What you have to do
Under this line are the records; write out word for word the part that begins at the line containing "Theorem Grouper_run_clones n" and ends at the line containing "(∀ i s v nmS t, tmpl", and no more.

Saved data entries
Lemma store_A15_separated : separated store_A15 0.
Proof.
  exists "dept", [1], "group", [(VStr "A", [2])].
  assert (∀ x, reach_from store_A15 [1] x → x = 1) as H1.
  { intros x (l & ->%list_elem_of_singleton & Hr).
    apply (reach_no_refs store_A15 1 x); [|done]. by intros o [= <-]. }
  assert (∀ x, reach_from store_A15 [2] x → x = 2) as H2.
  { intros x (l & ->%list_elem_of_singleton & Hr).
    apply (reach_no_refs store_A15 2 x); [|done]. by intros o [= <-]. }
  split_and!; [done|..].
  - intros H0%H1. lia.
  - intros i k c x Hi Hx. destruct i as [|i]; [|done].
    injection Hi as <- <-. apply H2 in Hx as ->.
    split; [lia|]. intros Hx%H1. lia.
  - intros i j ki ci kj cj x Hij Hi Hj.
    destruct i as [|i]; [|done]. destruct j as [|j]; [done|done].
Qed.

Lemma store_template_5_closed : closed store_template_5.
Proof.
  intros l o y Hl Hy.
  destruct l as [|[|l]]; simpl in Hl; [| |done];
    injection Hl as <-; simpl in Hy.
  - apply elem_of_cons in Hy as [->|Hy]; [simpl; lia|]. inversion Hy.
  - inversion Hy.
Qed.

Lemma store_template_5_separated : separated store_template_5 0.
Proof.
  apply (separated_no_groups store_template_5 0 "dept" [1] "group");
    [done|].
  intros (l & ->%list_elem_of_singleton & Hr).
  apply (reach_no_refs store_template_5 1 0) in Hr; [done|].
  by intros o [= <-].
Qed.

(** C1 as the code has it: [deepcopy] copies the template children as
    they are, not as they were constructed.  In a closed store with
    separated groups whose template [Summer] holds 5, the clone made for
    the first record of "B" starts at 5 and ends at 12, not at 7.  And
    with one [Summer] added both as a root and as the child of the
    [Grouper], the records of "A" with 10 and 5 leave the group "A" at
    25, not at 15. *)
Lemma Grouper_clone_copies_template_total :
  closed store_template_5 ∧ separated store_template_5 0 ∧
  deepcopy 2 [1] store_template_5
  = (Ok [2], [Grouper "dept" [1] "group" [];
              Summer "amt" "total" 5; Summer "amt" "total" 5]) ∧
  run 3 rec_B7 0 store_template_5
  = (Ok tt, [Grouper "dept" [1] "group" [(VStr "B", [2])];
             Summer "amt" "total" 5; Summer "amt" "total" 12]) ∧
  (s <- new_Summer "total" "amt" ;;
   g <- new_Grouper "group" "dept" ;;
   add_operator g s >>
   Processor_start 3 {| data_iterator := [rec_A10; rec_A5];
                        proc_operators := [s; g] |}) []
  = (Ok tt, [Summer "amt" "total" 15;
             Grouper "dept" [0] "group" [(VStr "A", [2])];
             Summer "amt" "total" 25]).
Proof.
  split_and!; [apply store_template_5_closed
              |apply store_template_5_separated|reflexivity..].
Qed.

(** C1, amended. Let [g] be a [Grouper] in a closed store whose groups
    are separated, and let the record have the key [k].  Then [run] hands
    the record to the operators [c] of the group of [k], in order, and to
    nothing else, [c] being [groups[k]] from then on.  If [k] has a group
    already, [c] is that group and the store is untouched before the
    dispatch.  If the record is the first of its key, [c] is a deep clone
    of the template children as they are at that moment, made by
    [deepcopy]: instances that are all new, with the attributes of the
    template instances, so that the clone of a [Summer] child starts at
    the total the template child holds; the clone is in the initial
    state when the template is.  Whatever the dispatch does and however
    it ends, the instances below the template children and below the
    group of any other key are as they were, and the groups stay
    separated. *)
Theorem Grouper_run_clones n data g h gb tmpl nm gs k :
  closed h → separated h g →
  h !! g = Some (Grouper gb tmpl nm gs) →
  data !! gb = Some k →
  List.length h ≤ n →
  ∃ c h1,
    run (S n) data g h = for_each (run n data) c h1 ∧
    h1 !! g = Some (Grouper gb tmpl nm (dict_set gs k c)) ∧
    dict_get (dict_set gs k c) k = Some c ∧
    match dict_get gs k with
    | Some c0 => c = c0 ∧ h1 = h
    | None =>
        ∃ h0, deepcopy n tmpl h = (Ok c, h0) ∧
              h1 = <[g := Grouper gb tmpl nm (gs ++ [(k, c)])]> h0 ∧
              deep_clone h tmpl h0 c ∧
              (∀ x, reach_from h1 c x → List.length h ≤ x) ∧
              (∀ i s v nmS t, tmpl !! i = Some s →
                 h !! s = Some (Summer v nmS t) →
                 ∃ s', c !! i = Some s' ∧
                       h1 !! s' = Some (Summer v nmS t)) ∧
              ((∀ x o, reach_from h tmpl x → h !! x = Some o → initial o) →
               ∀ x o, reach_from h1 c x → h1 !! x = Some o → initial o)
    end ∧
    ∀ r h', for_each (run n data) c h1 = (r, h') →
      (∀ x, reach_from h tmpl x → h' !! x = h !! x) ∧
      (∀ j kj cj x, gs !! j = Some (kj, cj) → py_eq kj k = false →
         reach_from h cj x → h' !! x = h !! x) ∧
      closed h' ∧ separated h' g.
Proof.
  intros Hc (gb' & tmpl' & nm' & gs' & Hg' & Hng & Hct & Hcc) Hg Hk Hn.
  rewrite Hg in Hg'. injection Hg' as <- <- <- <-.
  destruct (dict_get gs k) as [c0|] eqn:Hd.
  - destruct (dict_get_lookup gs k c0 Hd) as (i0 & k0 & Hi0 & Hk0).
    exists c0, h. rewrite (dict_set_same gs k c0 Hd).
    split_and!; [by eapply run_Grouper_old|done..|].
    intros r h' Hrun.
    destruct (dispatch_independent n data g h gb tmpl nm gs h gs i0 k0 c0
                r h') as (Ht & Ho & Hc' & Hs'); try done.
    { apply grows_refl. }
    split_and!; [done| |done..].
    intros j kj cj x Hj Hkj. apply (Ho j kj cj x); [|done].
    intros ->. congruence.
  - destruct (deepcopy n tmpl h) as [r1 h0] eqn:Hcopy.
    destruct (deepcopy_spec n tmpl h r1 h0 Hc) as (Hfc & Hterm & Hok);
      [|done|].
    { intros y Hy. apply (Hc g _ y Hg). simpl. apply elem_of_app. by left. }
    destruct (Hterm Hn) as [c ->].
    destruct (Hok c eq_refl) as [Hclone Hcb].
    set (h1 := <[g := Grouper gb tmpl nm (gs ++ [(k, c)])]> h0).
    destruct (install_clone h h0 g gb tmpl nm gs k c Hc Hfc Hg Hcb)
      as [Hc1 Hg1]. fold h1 in Hc1, Hg1.
    assert (g < List.length h) as Hgl by (by eapply lookup_lt_Some).
    assert (List.length h ≤ List.length h0) as Hlen
      by apply prefix_length, Hfc.
    assert (h1 !! g = Some (Grouper gb tmpl nm (gs ++ [(k, c)]))) as Hg1'.
    { unfold h1. apply list_lookup_insert_eq. lia. }
    assert (∀ x, reach_from h1 c x → List.length h ≤ x) as Hfresh.
    { intros x (a & Ha & Hr). apply (grows_reach_new h h1 a x Hg1 Hr).
      apply (Hcb a Ha). }
    exists c, h1. rewrite (dict_set_new gs k c Hd).
    split_and!; [|done|by apply dict_get_new| |].
    + rewrite (run_Grouper_new n data g h gb tmpl nm gs k (Ok c) h0);
        [done..|apply Hfc].
    + exists h0. split_and!; [done..| |].
      { intros i s v nmS t Hi Hs.
        destruct Hclone as (m & _ & Hcm & Hcl).
        destruct (Hcl s) as (s' & o & Hm & Hs' & Ho & Ho').
        { exists s. split; [by eapply list_elem_of_lookup_2|constructor]. }
        exists s'. split.
        - rewrite Hcm, list_lookup_fmap, Hi. simpl.
          by rewrite (ren_lookup m s s' Hm).
        - unfold h1. rewrite list_lookup_insert_ne by lia.
          rewrite Ho'. by replace o with (Summer v nmS t) by congruence. }
      intros Hinit x o Hx Ho.
      assert (∀ y, reach_from h0 c y → h1 !! y = h0 !! y) as Hsame.
      { intros y (a & Ha & Hr). unfold h1. apply list_lookup_insert_ne.
        pose proof (grows_reach_new h h0 a y (fresh_cells_grows _ _ Hfc) Hr).
        pose proof (Hcb a Ha). lia. }
      apply (reach_from_same h0 h1 c x Hsame) in Hx as Hx0.
      rewrite (Hsame x Hx0) in Ho.
      by eapply (deep_clone_initial h tmpl h0 c).
    + intros r h' Hrun.
      destruct (dispatch_independent n data g h gb tmpl nm gs h1
                  (gs ++ [(k, c)]) (List.length gs) k c r h')
        as (Ht & Ho & Hc' & Hs'); try done.
      * intros x Hx Hxg. unfold h1.
        rewrite list_lookup_insert_ne by done.
        symmetry. apply prefix_lookup_lt; [done|apply Hfc].
      * by rewrite lookup_app_r, Nat.sub_diag by lia.
      * intros j Hj. destruct (decide (j < List.length gs)) as [Hlt|Hge].
        -- by rewrite lookup_app_l.
        -- rewrite lookup_app_r by lia.
           rewrite (lookup_ge_None_2 gs j) by lia.
           destruct (j - List.length gs) as [|d] eqn:Hjd; [lia|done].
      * intros a Ha Hal. pose proof (Hcb a Ha). lia.
      * split_and!; [done| |done..].
        intros j kj cj x Hj Hkj. apply (Ho j kj cj x); [|done].
        intros ->. apply lookup_lt_Some in Hj. lia.
Qed.

Lemma Grouper_run_clones_witness :
  ∃ c h1,
    run 4 rec_B7 0 store_A15 = for_each (run 3 rec_B7) c h1 ∧
    h1 !! 0
    = Some (Grouper "dept" [1] "group"
              (dict_set [(VStr "A", [2])] (VStr "B") c)) ∧
    dict_get (dict_set [(VStr "A", [2])] (VStr "B") c) (VStr "B") = Some c ∧
    (∃ h0, deepcopy 3 [1] store_A15 = (Ok c, h0) ∧
           h1 = <[0 := Grouper "dept" [1] "group"
                          ([(VStr "A", [2])] ++ [(VStr "B", c)])]> h0 ∧
           deep_clone store_A15 [1] h0 c ∧
           (∀ x, reach_from h1 c x → 3 ≤ x) ∧
           (∀ i s v nmS t, [1] !! i = Some s →
              store_A15 !! s = Some (Summer v nmS t) →
              ∃ s', c !! i = Some s' ∧
                    h1 !! s' = Some (Summer v nmS t)) ∧
           ((∀ x o, reach_from store_A15 [1] x → store_A15 !! x = Some o →
                    initial o) →
            ∀ x o, reach_from h1 c x → h1 !! x = Some o → initial o)) ∧
    ∀ r h', for_each (run 3 rec_B7) c h1 = (r, h') →
      (∀ x, reach_from store_A15 [1] x → h' !! x = store_A15 !! x) ∧
      (∀ j kj cj x, [(VStr "A", [2])] !! j = Some (kj, cj) →
         py_eq kj (VStr "B") = false →
         reach_from store_A15 cj x → h' !! x = store_A15 !! x) ∧
      closed h' ∧ separated h' 0.
Proof.
  apply (Grouper_run_clones 3 rec_B7 0 store_A15 "dept" [1] "group"
           [(VStr "A", [2])] (VStr "B")).
  - apply store_A15_closed.
  - apply store_A15_separated.
  - reflexivity.
  - reflexivity.
  - simpl. lia.
Defined.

Exercise result
Theorem Grouper_run_clones n data g h gb tmpl nm gs k :
  closed h → separated h g →
  h !! g = Some (Grouper gb tmpl nm gs) →
  data !! gb = Some k →
  List.length h ≤ n →
  ∃ c h1,
    run (S n) data g h = for_each (run n data) c h1 ∧
    h1 !! g = Some (Grouper gb tmpl nm (dict_set gs k c)) ∧
    dict_get (dict_set gs k c) k = Some c ∧
    match dict_get gs k with
    | Some c0 => c = c0 ∧ h1 = h
    | None =>
        ∃ h0, deepcopy n tmpl h = (Ok c, h0) ∧
              h1 = <[g := Grouper gb tmpl nm (gs ++ [(k, c)])]> h0 ∧
              deep_clone h tmpl h0 c ∧
              (∀ x, reach_from h1 c x → List.length h ≤ x) ∧
              (∀ i s v nmS t, tmpl !! i = Some s →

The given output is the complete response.